BeitragVerfasst: Sa 23. Feb 2008, 15:12
von lara_peschke
zu einem großen schock vieler schüler meiner schule hat es geführt als vor ca. 1 1/2 wochen 16 proMünchen-wahlplakate vor dem eingang unserer schule über nacht aufgestellt worden sind.darauf war ein trauriges "arisches" kind abgebildet, neben dessen kopf in einem rotem kreis eine moschee durchgestrichen dargestellt war.hinzu kam der text "gegen islamiesierung und ausländergewalt".daraufhin sind einige meiner freundinnen und ich zum direktor gegangen,dem dies nicht aufgefallen war.ihm fielen aber auch keine rechtlichen schritte ein,mit denen man gegen diese dreistheit hätte vorgehen können.er tätigte einen anruf und fand heraus,dass die stadt diese "propaganda" an der schule genehmigt hatte.wir waren also machtlos...nach einigen zaghaften versuchen die plakate unkenntlich zu machen wurden die übrigen dann in der nacht mit seitenschneidern von den bäumen entfernt .-wie ich meine zurecht.meine frage:warum hat die schule keinen einfluss af rechte wahlwerbung am schulgelände, wenn sogar erotik-werbung entfernt werden muss???muss man sich das gefallen lassen???? :evil:

Verfasst: Sa 23. Feb 2008, 15:12
von Anzeige

Re: proMünchen

BeitragVerfasst: So 24. Feb 2008, 00:36
von AnneAliasAsi
also an unserer schule durfte bisher nie solche propaganda betrieben werden...nicht mal flyer gegen rechts durften auf dem schulgelände verteilt werden... dann müsste ja eigentlich die gegenseite auch solche propaganda bei euch machen dürfen oder?

Re: proMünchen

BeitragVerfasst: So 24. Feb 2008, 23:46
von ben
Werbung politischer Parteien am Schulgelände ist verboten. Steht im Schulgesetz. Das kann keine Stadt erlauben. Auch die JU darf z.B. keine Flyer auf nem Schulgelände verteilen.

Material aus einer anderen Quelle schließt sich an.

(** ** The legacy unions *)

(** X3: [LegacyFieldSchema] is the part of [FieldSchema] of kinds
    [attribute], [belongsTo] and [hasMany], and [LegacyRelationshipSchema]
    the part of it of kinds [belongsTo] and [hasMany]; every legacy field
    can be carried by an alias, and the document of every legacy
    relationship holds its options, with [async] a boolean and [inverse] a
    string or [null]. *)
Theorem legacy_unions :
  (forall x : FieldSchema,
      (exists l : LegacyFieldSchema, Legacy.toField l = x)
      <-> In (Field.kind x) Legacy.kinds)
  /\ (forall l : LegacyFieldSchema,
        (exists r : LegacyRelationshipSchema, Legacy.ofRelationship r = l)
        <-> In (Field.kind (Legacy.toField l)) Legacy.relationshipKinds)
  /\ (forall l : LegacyFieldSchema,
        Field.ofTarget (Legacy.toTarget l) = Legacy.toField l)
  /\ (forall r : LegacyRelationshipSchema,
        let o := Doc.options
                   (Field.toJSON (Legacy.toField (Legacy.ofRelationship r))) in
        o = LegacyRelationshipOptions.toJSON (Legacy.relationshipOptions r)
        /\ get "async" o
           = Some (VBoolean (LegacyRelationshipOptions.async
                               (Legacy.relationshipOptions r)))
        /\ get "inverse" o
           = Some (nullable (LegacyRelationshipOptions.inverse
                               (Legacy.relationshipOptions r)))).
Proof.
  split.
  { intros x. split.
    - intros [l <-]. destruct l; simpl; tauto.
    - intros H. destruct x as [f|f|f|f|f|f|f|f|f|f|f|f|f];
        try (exfalso; simpl in H; intuition discriminate).
      + exists (LFAttribute f); reflexivity.
      + exists (LFBelongsTo f); reflexivity.
      + exists (LFHasMany f); reflexivity. }
  split.
  { intros l. split.
    - intros [r <-]. destruct r; simpl; tauto.
    - intros H. destruct l as [f|f|f];
        try (exfalso; simpl in H; intuition discriminate).
      + exists (LRBelongsTo f); reflexivity.
      + exists (LRHasMany f); reflexivity. }
  split; [intros l; destruct l; reflexivity|].
  intros r. destruct r as [f|f]; simpl;
    [rewrite belongsTo_doc_options | rewrite hasMany_doc_options];
    destruct f as [n t [a i s p rs]]; simpl; repeat split.
Qed.

(** ** The shape of field documents *)

(** X4: [type] is a string in the document of every [schema-object],
    [schema-array], [derived], [resource], [collection], [belongsTo] and
    [hasMany] field, and of these kinds only: each other kind has a field
    whose document holds no string under [type]. *)
Theorem type_required_kinds :
  (forall x : FieldSchema,
      In (Field.kind x) Shape.typeRequired ->
      exists s : string, prop "type" (Field.toJSON x) = Some (VString s))
  /\ (forall k : Kind,
        In k field_kinds -> ~ In k Shape.typeRequired ->
        exists x : FieldSchema,
          Field.kind x = k
          /\ forall s : string, prop "type" (Field.toJSON x) <> Some (VString s)).
Proof.
  split.
  - intros x H.
    destruct x as [f|f|f|f|f|f|f|f|f|f|f|f|f];
      try (exfalso; simpl in H; intuition discriminate);
      destruct f as [n t o]; exists t; reflexivity.
  - intros k Hk Hn.
    destruct (Populated.bare k) as [x|] eqn:E.
    + exists x.
      destruct k; simpl in E; inversion E; subst x;
        try (exfalso; apply Hn; simpl; tauto);
        (split; [reflexivity | intros s; discriminate]).
    + exfalso. destruct k; simpl in E; try discriminate E;
        simpl in Hk; intuition discriminate.
Qed.

(** X5: [type] is [null] in the document of an alias or of a legacy
    attribute only: every alias has it, a legacy attribute may, and no other
    field of [FieldSchema] does. *)
Theorem null_type_kinds :
  (forall x : FieldSchema,
      prop "type" (Field.toJSON x) = Some VNull ->
      Field.kind x = K_alias \/ Field.kind x = K_attribute)
  /\ (forall x : FieldSchema,
        Field.kind x = K_alias -> prop "type" (Field.toJSON x) = Some VNull)
  /\ (forall f : LegacyAttributeField.t,
        prop "type" (LegacyAttributeField.toJSON f) = Some VNull
        <-> LegacyAttributeField.type f = Some None).
Proof.
  split.
  { intros x H.
    destruct x as [f|f|f|f|f|f|f|f|f|f|f|f|f];
      try (left; reflexivity); try (right; reflexivity); exfalso;
      destruct f as [n t o]; simpl in H;
      try (destruct t; destruct o; simpl in H); discriminate H. }
  split.
  { intros x H. destruct x as [f|f|f|f|f|f|f|f|f|f|f|f|f];
      try discriminate H.
    destruct f as [n [] t]. reflexivity. }
  intros f. destruct f as [n [[t|]|] [o|]]; simpl; split; intros H;
    try reflexivity; discriminate H.
Qed.

(** X6: [options] is an object in the document of every [alias],
    [belongsTo] and [hasMany] field, and of these kinds only: each other
    kind has a field whose document has no [options]. *)
Theorem options_required_kinds :
  (forall x : FieldSchema,
      In (Field.kind x) Shape.optionsRequired ->
      exists o : ObjectValue,
        prop "options" (Field.toJSON x) = Some (VObject o))
  /\ (forall k : Kind,
        In k field_kinds -> ~ In k Shape.optionsRequired ->
        exists x : FieldSchema,
          Field.kind x = k /\ prop "options" (Field.toJSON x) = None).
Proof.
  split.
  - intros x H.
    destruct x as [f|f|f|f|f|f|f|f|f|f|f|f|f];
      try (exfalso; simpl in H; intuition discriminate).
    + destruct f as [n [] t].
      destruct (AliasField.targetToJSON t) as [p|l|o] eqn:E.
      * destruct t; discriminate E.
      * destruct t; discriminate E.
      * exists o. simpl. rewrite E. reflexivity.
    + destruct f as [n t o]. eexists. reflexivity.
    + destruct f as [n t o]. eexists. reflexivity.
  - intros k Hk Hn.
    destruct (Populated.bare k) as [x|] eqn:E.
    + exists x.
      destruct k; simpl in E; inversion E; subst x;
        try (exfalso; apply Hn; simpl; tauto);
        (split; reflexivity).
    + exfalso. destruct k; simpl in E; try discriminate E;
        simpl in Hk; intuition discriminate.
Qed.

(** ** Which kinds declare which option *)

Lemma has_In (k : string) (o : ObjectValue) :
  has k o = true -> In k (Shape.names o).
Proof.
  unfold has. induction o as [|[k' v] o IH]; simpl.
  - discriminate.
  - destruct (String.eqb_spec k k') as [->|Hne]; [left; reflexivity|].
    intros H. right. apply IH. exact H.
Qed.

Ltac named_option :=
  match goal with
  | H : In _ (Shape.names _) |- _ =>
      simpl in H; intuition (subst; simpl; tauto)
  end.

Ltac populated :=
  match goal with
  | |- exists (x : FieldSchema) (o : ObjectValue), Field.kind x = ?k /\ _ =>
      match eval cbv in (Populated.full k) with
      | Some ?x => exists x; eexists; repeat split; reflexivity
      end
  end.

(** X8: the options the schema types declare, kind by kind.  On a field
    that is not an alias, [defaultValue] is an option of [@local] only,
    [key] of [schema-array] only, [type] of [schema-object] and
    [schema-array], [polymorphic] of these two and of the four relationship
    kinds, [async], [inverse] and [as] of the four relationship kinds, and
    [resetOnRemoteUpdate] of the two legacy ones; no other option is
    declared, and each of these is set by some field of each kind named. *)
Theorem declared_option_kinds :
  (forall (x : FieldSchema) (o : ObjectValue) (key : string),
      Field.kind x <> K_alias ->
      Options.declared x = Some o ->
      has key o = true ->
      In (Field.kind x) (Shape.declaringKinds key))
  /\ (forall (key : string) (k : Kind),
        In k (Shape.declaringKinds key) ->
        exists (x : FieldSchema) (o : ObjectValue),
          Field.kind x = k
          /\ Options.declared x = Some o
          /\ has key o = true).
Proof.
  split.
  - intros x o key Hx Hd Hh. apply has_In in Hh.
    destruct x as [f|f|f|f|f|f|f|f|f|f|f|f|f]; simpl in Hd;
      try discriminate Hd; try (exfalso; apply Hx; reflexivity).
    + destruct (LocalField.options f) as [[[d|]]|]; inversion Hd; subst o;
        named_option.
    + destruct (SchemaObjectField.options f) as [[[p|] [t|]]|];
        inversion Hd; subst o; named_option.
    + destruct (SchemaArrayField.options f) as [[[k|] [p|] [t|]]|];
        inversion Hd; subst o; named_option.
    + destruct (ResourceField.options f) as [[[a|] [i|] [s|] [p|]]|];
        inversion Hd; subst o; named_option.
    + destruct (CollectionField.options f) as [[[a|] [i|] [s|] [p|]]|];
        inversion Hd; subst o; named_option.
    + inversion Hd; subst o.
      destruct (LegacyBelongsToField.options f) as [a i [s|] [p|] [r|]];
        named_option.
    + inversion Hd; subst o.
      destruct (LegacyHasManyField.options f) as [a i [s|] [p|] [r|]];
        named_option.
  - intros key k. unfold Shape.declaringKinds.
    repeat match goal with
      | |- context [String.eqb key ?s] =>
          destruct (String.eqb_spec key s); [subst key|]
      end; simpl; intros H;
      repeat (destruct H as [<-|H]; [populated|]); contradiction.
Qed.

Kann also irgendwie nicht sein, dass das wirklich Schulgelände war. Ansonsten kann einem sowieso keiner was, wenn man die Plakate fach- und umweltgerecht entsorgt :-P

Wenn das also nicht Schulgelände war, dann muss ein Schüler eben tun, was ein Schüler tun muss. Aus der Geschichte lernen und sich fragen: Was hätten die Menschen vor '33 tun müssen, um Nazis zu bekämpfen?